Yes. Somewhere between a few and several.
> I'd guess all the plugin dev's at the moz website state clearly which
> vers of filrefox is supported - and most want their plugins to work with
> current release - 3.6.
Given that doing so can mean breaking compatibility with the previous
XULRunner release, it's probably not a good assumption that all plug-in
developers will be consistently aggressive about supporting the new
release.
Also keep in mind that I have no reason to believe that the plug-in
*ABI* has changed. Fielded binaries should be safe.
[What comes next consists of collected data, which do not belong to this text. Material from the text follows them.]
(* ===== verification/WireLogic.v ===== *)
(** * Following the decoder over what was written

    The length that a written field may have, steps of a parser with their result ([step_to]),
    and the rules that lead a step over the fields of a written message. *)

From S2P Require Import Prelude Pb Wire.

(** ** Optional and repeated fields *)

Definition wire_opt (tag : Z) (s : option bytes) : bytes :=
  match s with Some s => wire_bytes tag s | None => [] end.
Definition wire_strings (tag : Z) (l : list (option bytes)) : bytes := flat_map (wire_opt tag) l.
Definition wire_flag (tag : Z) (b : bool) : bytes := if b then wire_varint tag 1 else [].

(** ** Lengths *)

Lemma enc_varint_cons n : (1 ≤ length (enc_varint n))%nat.
Proof. unfold enc_varint. cbn [enc_varint_at]. case_match; cbn [length]; lia. Qed.
(** A length that a 32-bit varint and a size of the device hold. *)
Definition measured (b : bytes) : Prop := Z.of_nat (length b) < 2 ^ 31 - 1.
Lemma wire_bytes_length tag b : (length b + 2 ≤ length (wire_bytes tag b))%nat.
Proof.
  unfold wire_bytes, wire_key. rewrite !length_app.
  pose proof (enc_varint_cons (tag * 8 + PB_WT_STRING)).
  pose proof (enc_varint_cons (Z.of_nat (length b))). lia.
Qed.
Lemma measured_bytes tag b : measured (wire_bytes tag b) → measured b.
Proof. unfold measured. pose proof (wire_bytes_length tag b). lia. Qed.
Lemma measured_app a b : measured (a ++ b) → measured a ∧ measured b.
Proof. unfold measured. rewrite length_app. lia. Qed.
Lemma measured_opt tag s b : measured (wire_opt tag s) → s = Some b → measured b.
Proof. intros Hm ->. by apply measured_bytes in Hm. Qed.
Lemma measured_flat tag bs : measured (flat_map (wire_bytes tag) bs) → Forall measured bs.
Proof.
  induction bs as [|b bs IH]; cbn [flat_map]; [done|].
  intros [Hb%measured_bytes Hbs]%measured_app. constructor; auto.
Qed.

(** ** Steps

    [step_to F s m Q]: from [s] the step ends with a result and a state in [Q], or it fails
    for the reason [F]. *)

Section Steps.
Context {S : Type} (F : Prop).

Lemma bind_fails {A B} (m : M S A) (k : A → M S B) s : fst (m s) = Fail → fst (bind m k s) = Fail.
Proof. unfold bind. destruct (m s) as [[]]; by intros [= ]. Qed.
Definition step_to {A} (s : S) (m : M S A) (Q : A → S → Prop) : Prop :=
  (F ∧ fst (m s) = Fail) ∨ ∃ a s', m s = (Ret a, s') ∧ Q a s'.

Lemma step_bind {A B} s (m : M S A) (k : A → M S B) Q R :
  step_to s m Q → (∀ a s', Q a s' → step_to s' (k a) R) → step_to s (bind m k) R.
Proof.
  intros [[Hf Ef]|(a & s' & E & Ha)] Hk; [left; split; [done|by apply bind_fails]|].
  unfold step_to, bind. rewrite E. by apply Hk.
Qed.
Lemma step_ret {A} s (a : A) (Q : A → S → Prop) : Q a s → step_to s (ret a) Q.
Proof. intros HQ. right. eauto. Qed.
(** Steps that only read. *)
Lemma step_pure {A B} s (a : A) (k : A → M S B) Q : step_to s (k a) Q → step_to s (bind (ret a) k) Q.
Proof. done. Qed.
Lemma step_guard {B} s b (k : unit → M S B) Q : b = true → step_to s (k tt) Q →
  step_to s (bind (guard b) k) Q.
Proof. by intros ->. Qed.
Lemma step_of_option {A B} s (o : option A) a (k : A → M S B) Q : o = Some a → step_to s (k a) Q →
  step_to s (bind (of_option o) k) Q.
Proof. by intros ->. Qed.
Lemma step_modify s f (Q : unit → S → Prop) : Q tt (f s) → step_to s (modify f) Q.
Proof. intros HQ. right. by exists tt, (f s). Qed.
(** Reading or changing the state. *)
Lemma step_gets {A B} s (f : S → A) (k : A → M S B) Q : step_to s (k (f s)) Q →
  step_to s (bind (gets f) k) Q.
Proof. done. Qed.
Lemma step_set {B} s f (k : unit → M S B) Q : step_to (f s) (k tt) Q →
  step_to s (bind (modify f) k) Q.
Proof. done. Qed.
(** A step whose failure is only reported later. *)
Lemma step_attempt {A B} s (m : M S A) (k : option A → M S B) Q R :
  step_to s m Q → (∀ a s', Q a s' → step_to s' (k (Some a)) R) → (∀ s', fst (k None s') = Fail) →
  step_to s (bind (attempt m) k) R.
Proof.
  intros [[Hf Ef]|(a & s' & E & Ha)] Hk Hn.
  - left. split; [done|]. unfold bind, attempt. by destruct (m s) as [[] s'].
  - unfold step_to, bind, attempt. rewrite E. by apply Hk.
Qed.
Lemma step_weaken {A} s (m : M S A) (Q R : A → S → Prop) :
  step_to s m Q → (∀ a s', Q a s' → R a s') → step_to s m R.
Proof. intros [?|(a & s' & E & Ha)] HR; [by left|right; eauto]. Qed.

(** ** Fields *)

(** Every step of a parser on the rest of a stream, whatever the fuel beyond its length. *)
Definition fields_to {R} s (handler : Z → option (field_handler S R)) (b : bytes) (r : R)
    (Q : R → S → Prop) : Prop :=
  ∀ fuel, (length b ≤ fuel)%nat → step_to s (pb_fields fuel handler b r) Q.
Lemma fields_to_nil {R} s (handler : Z → option (field_handler S R)) r
    (Q : R → S → Prop) : Q r s → fields_to s handler [] r Q.
Proof. intros Hr fl _. destruct fl; by apply step_ret. Qed.
Lemma fields_to_key {R} s (handler : Z → option (field_handler S R)) tag wt h body rest r P Q :
  0 < tag < 2 ^ 29 → 0 ≤ wt < 8 → handler tag = Some h →
  step_to s (h wt (body ++ rest) r) (λ p s', fst p = rest ∧ P (snd p) s') →
  (∀ r' s', P r' s' → fields_to s' handler rest r' Q) →
  fields_to s handler (wire_key tag wt ++ body ++ rest) r Q.
Proof.
  intros Ht Hw Eh Hh Hrest fl Hf. rewrite !length_app in Hf.
  pose proof (enc_varint_cons (tag * 8 + wt)) as Hk. unfold wire_key in *.
  destruct fl as [|fl]; [lia|]. cbn [pb_fields].
  destruct (enc_varint (tag * 8 + wt)) as [|b0 k] eqn:Ek; [cbn in Hk; lia|]. cbn [app].
  rewrite app_comm_cons, <- Ek. change (enc_varint (tag * 8 + wt)) with (wire_key tag wt).
  eapply step_of_option; [apply pb_decode_tag_enc; lia|].
  apply step_guard; [lia|]. rewrite Eh.
  eapply step_bind; [exact Hh|]. intros [s' r'] s1 [Es Hr']. cbn in Es. subst s'.
  apply (Hrest r' s1 Hr'). cbn [length] in Hf. lia.
Qed.
(** A field the message does not have. *)
Lemma fields_to_unknown {R} s (handler : Z → option (field_handler S R)) tag wt body rest r Q :
  0 < tag < 2 ^ 29 → 0 ≤ wt < 8 → handler tag = None → pb_skip_field wt (body ++ rest) = Some rest →
  fields_to s handler rest r Q → fields_to s handler (wire_key tag wt ++ body ++ rest) r Q.
Proof.
  intros Ht Hw Eh Hs Hrest fl Hf. rewrite !length_app in Hf.
  pose proof (enc_varint_cons (tag * 8 + wt)) as Hk. unfold wire_key in *.
  destruct fl as [|fl]; [lia|]. cbn [pb_fields].
  destruct (enc_varint (tag * 8 + wt)) as [|b0 k] eqn:Ek; [cbn in Hk; lia|]. cbn [app].
  rewrite app_comm_cons, <- Ek. change (enc_varint (tag * 8 + wt)) with (wire_key tag wt).
  eapply step_of_option; [apply pb_decode_tag_enc; lia|].
  apply step_guard; [lia|]. rewrite Eh. eapply step_of_option; [exact Hs|].
  apply Hrest. cbn [length] in Hf. lia.
Qed.
Lemma fields_to_bytes {R} s (handler : Z → option (field_handler S R)) tag h b rest r P Q :
  0 < tag < 2 ^ 29 → handler tag = Some h →
  step_to s (h PB_WT_STRING (enc_varint (Z.of_nat (length b)) ++ b ++ rest) r)
    (λ p s', fst p = rest ∧ P (snd p) s') →
  (∀ r' s', P r' s' → fields_to s' handler rest r' Q) →
  fields_to s handler (wire_bytes tag b ++ rest) r Q.
Proof.
  intros Ht Eh Hh Hrest. unfold wire_bytes. rewrite <- !app_assoc, (app_assoc (enc_varint _) b).
  rewrite app_assoc in Hh. by eapply fields_to_key.
Qed.
Lemma fields_to_last {R} s (handler : Z → option (field_handler S R)) tag h b r Q :
  0 < tag < 2 ^ 29 → handler tag = Some h →
  step_to s (h PB_WT_STRING (enc_varint (Z.of_nat (length b)) ++ b ++ []) r)
    (λ p s', fst p = [] ∧ Q (snd p) s') →
  fields_to s handler (wire_bytes tag b) r Q.
Proof.
  intros Ht Eh Hh. rewrite <- (app_nil_r (wire_bytes tag b)).
  eapply fields_to_bytes; [done|exact Eh|exact Hh|]. intros r' s'. apply fields_to_nil.
Qed.
Lemma step_submsg {R} s (dec : istream → R → M S R) b rest r Q : measured b →
  step_to s (dec b r) Q →
  step_to s (h_submsg dec PB_WT_STRING (enc_varint (Z.of_nat (length b)) ++ b ++ rest) r)
    (λ p s', fst p = rest ∧ Q (snd p) s').
Proof.
  intros Hb Hd. unfold measured in Hb. unfold h_submsg. apply step_guard; [done|].
  eapply step_of_option; [apply pb_make_string_substream_enc; lia|].
  eapply step_bind; [exact Hd|]. intros r' s' Hr. by apply step_ret.
Qed.
(** A callback that reads its stream to the end, or not at all. *)
Lemma step_callback {R} s (callback : R → option (istream → M S istream)) f b rest r Q :
  measured b → callback r = Some f →
  step_to s (f b) (λ s' s1, (s' = [] ∨ s' = b) ∧ Q r s1) →
  step_to s (h_callback callback PB_WT_STRING (enc_varint (Z.of_nat (length b)) ++ b ++ rest) r)
    (λ p s', fst p = rest ∧ Q (snd p) s').
Proof.
  intros Hb Ec Hf. unfold measured in Hb. unfold h_callback. rewrite Ec, Z.eqb_refl.
  eapply step_of_option; [apply pb_make_string_substream_enc; lia|].
  eapply (step_bind _ _ _ (λ _ s1, Q r s1)).
  - cbn [callback_loop]. eapply step_bind; [exact Hf|]. intros s' s1 [Es Hs].
    assert (E : (0 <? length s')%nat && (length s' <? length b)%nat = false).
    { destruct Es as [-> | ->]; [done|]. by rewrite Nat.ltb_irrefl, andb_false_r. }
    rewrite E. by apply step_ret.
  - intros _ s1 Hs. by apply step_ret.
Qed.
(** The struct of a callback field is left alone. *)
Lemma step_called {R} s (callback : R → option (istream → M S istream)) f b rest r P :
  measured b → callback r = Some f → step_to s (f b) (λ s' s1, s' = [] ∧ P s1) →
  step_to s (h_callback callback PB_WT_STRING (enc_varint (Z.of_nat (length b)) ++ b ++ rest) r)
    (λ p s', fst p = rest ∧ snd p = r ∧ P s').
Proof.
  intros Hb Ec Hf. apply (step_callback s callback f b rest r (λ r' s', r' = r ∧ P s')); [done..|].
  eapply step_weaken; [exact Hf|]. intros ? s1 [-> Hs1]. split; [by left|done].
Qed.
Lemma step_left {R} s (callback : R → option (istream → M S istream)) f b rest r P :
  measured b → callback r = Some f → step_to s (f b) (λ s' s1, s' = b ∧ P s1) →
  step_to s (h_callback callback PB_WT_STRING (enc_varint (Z.of_nat (length b)) ++ b ++ rest) r)
    (λ p s', fst p = rest ∧ snd p = r ∧ P s').
Proof.
  intros Hb Ec Hf. apply (step_callback s callback f b rest r (λ r' s', r' = r ∧ P s')); [done..|].
  eapply step_weaken; [exact Hf|]. intros ? s1 [-> Hs1]. split; [by right|done].
Qed.

End Steps.
Lemma unamb_identifier (g : A → Identifier) :
  (∀ a, P a → short_identifier (g a)) →
  unambiguous P (λ a, identifier_view (g a)) (λ a, spec_identifier (g a)).
Proof.
  intros H. unfold identifier_view, spec_identifier.
  apply unamb_seq; [apply unamb_seq|];
    [apply unamb_string|apply unamb_dotted..]; intros a Ha; by apply H.
Qed.

Lemma unamb_strings (g : A → list (option bytes)) :
  (∀ a, P a → short_list (g a)) →
  unambiguous P (λ a, map (option_map c_str) (g a)) (λ a, spec_repeated spec_string (g a)).
Proof.
  intros H.
  apply (unamb_at P (λ l, few l ∧ Forall short_opt l) g (map (option_map c_str))).
  - apply unamb_repeated. by apply (unamb_string _ id).
  - intros a Ha. destruct (H a Ha) as [H1 H2]. split; [done|by apply Forall_forall].
Qed.

End StructViews.

Lemma unamb_optional_identifier {A} (P : A → Prop) (g : A → option Identifier) :
  (∀ a, P a → ∀ i, g a = Some i → short_identifier i) →
  unambiguous P (λ a, option_map identifier_view (g a))
    (λ a, spec_optional spec_identifier (g a)).
Proof.
  intros H. refine (unamb_at P _ g _ _ (unamb_optional _ _ _
    (unamb_identifier short_identifier (λ i, i) (λ _ H, H))) _). exact H.
Qed.

Lemma unamb_optional_int64 {A} (P : A → Prop) (g : A → option Z) :
  (∀ a, P a → ∀ z, g a = Some z → is_u64 z) →
  unambiguous P (λ a, option_map (λ z, z) (g a))
    (λ a, spec_optional (λ z, Some (enc_int64 z)) (g a)).
Proof.
  intros H. refine (unamb_at P _ g _ _ (unamb_optional _ _ _
    (unamb_int64 is_u64 (λ z, z) (λ _ H, H))) _). exact H.
Qed.

Lemma unamb_hash {A} (P : A → Prop) (g : A → option bytes) :
  (∀ a, P a → ∀ h, g a = Some h → length h = SHA256_HASH_LEN) →
  unambiguous P g (λ a, spec_hash (g a)).
Proof.
  intros H. apply (unamb_fixed _ _ _ SHA256_HASH_LEN).
  - intros a w Ha Hw. destruct (g a) as [h|] eqn:E; [|done]. injection Hw as <-.
    rewrite length_take, (H a Ha h E). done.
  - intros a b w Ha Hb Hu Hv. destruct (g a) as [h|] eqn:Ea, (g b) as [k|] eqn:Eb; try done.
    cbn in Hu, Hv. rewrite take_ge in Hu by (by rewrite (H a Ha h Ea)).
    rewrite take_ge in Hv by (by rewrite (H b Hb k Eb)). congruence.
Qed.

(** What an encoded struct shows: its strings up to their NUL, its contract id as the
    bytes its digits say. *)
Definition hex_view (o : option bytes) : option bytes := option_map (λ s, hex_bytes (c_str s)) o.

Definition metadata_view (m : Metadata) :=
  (map (option_map c_str) (si_act_as (md_submitter_info m)),
   option_map c_str (si_command_id (md_submitter_info m)),
   option_map c_str (md_transaction_uuid m),
   md_mediator_group m,
   option_map c_str (md_synchronizer_id m),
   option_map (λ z, z)
     (has (md_has_min_ledger_effective_time m) (md_min_ledger_effective_time m)),
   option_map (λ z, z)
     (has (md_has_max_ledger_effective_time m) (md_max_ledger_effective_time m)),
   md_preparation_time m,
   md_input_contracts_count m).

(** The ranges of the C fields. *)
Record metadata_ranges (m : Metadata) : Prop := {
  mr_short : metadata_short m;
  mr_group : is_u32 (md_mediator_group m);
  mr_min : is_u64 (md_min_ledger_effective_time m);
  mr_max : is_u64 (md_max_ledger_effective_time m);
  mr_prep : is_u64 (md_preparation_time m);
  mr_count : is_i32 (md_input_contracts_count m)
}.

Lemma unamb_metadata : unambiguous metadata_ranges metadata_view spec_metadata.
Proof.
  unfold metadata_view, spec_metadata.
  apply unamb_seq; [|apply unamb_int32; right; by intros a []].
  apply unamb_seq; [|apply unamb_int64; by intros a []].
  apply unamb_seq; [|apply unamb_optional_int64; unfold has; intros a [] z ?; by case_match; simplify_eq].
  apply unamb_seq; [|apply unamb_optional_int64; unfold has; intros a [] z ?; by case_match; simplify_eq].
  apply unamb_seq; [|apply unamb_string; by intros a [[]]].
  apply unamb_seq; [|apply unamb_int32; left; by intros a []].
  apply unamb_seq; [|apply unamb_string; by intros a [[]]].
  apply unamb_seq; [|apply unamb_string; by intros a [[]]].
  apply unamb_const_l, unamb_strings. by intros a [[]].
Qed.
> So that seems like a bad reason not to update.
>
> So what are the couplings then that need source changes other than
> plugins?
I don't know. I don't even know if mozilla.org tracks this
meticulously.
> Can someone be specific rather than hand waving API around please.
It's easy enough to diff the NPAPI headers from 1.9.1 to 1.9.2 to see
the changes. Some highlights:
* Some JNI types in function signatures have been changed to void
*, presumably to avoid pulling in JNI headers.
* C99 sized types are now used instead of XULRunner- (or NSPR-?)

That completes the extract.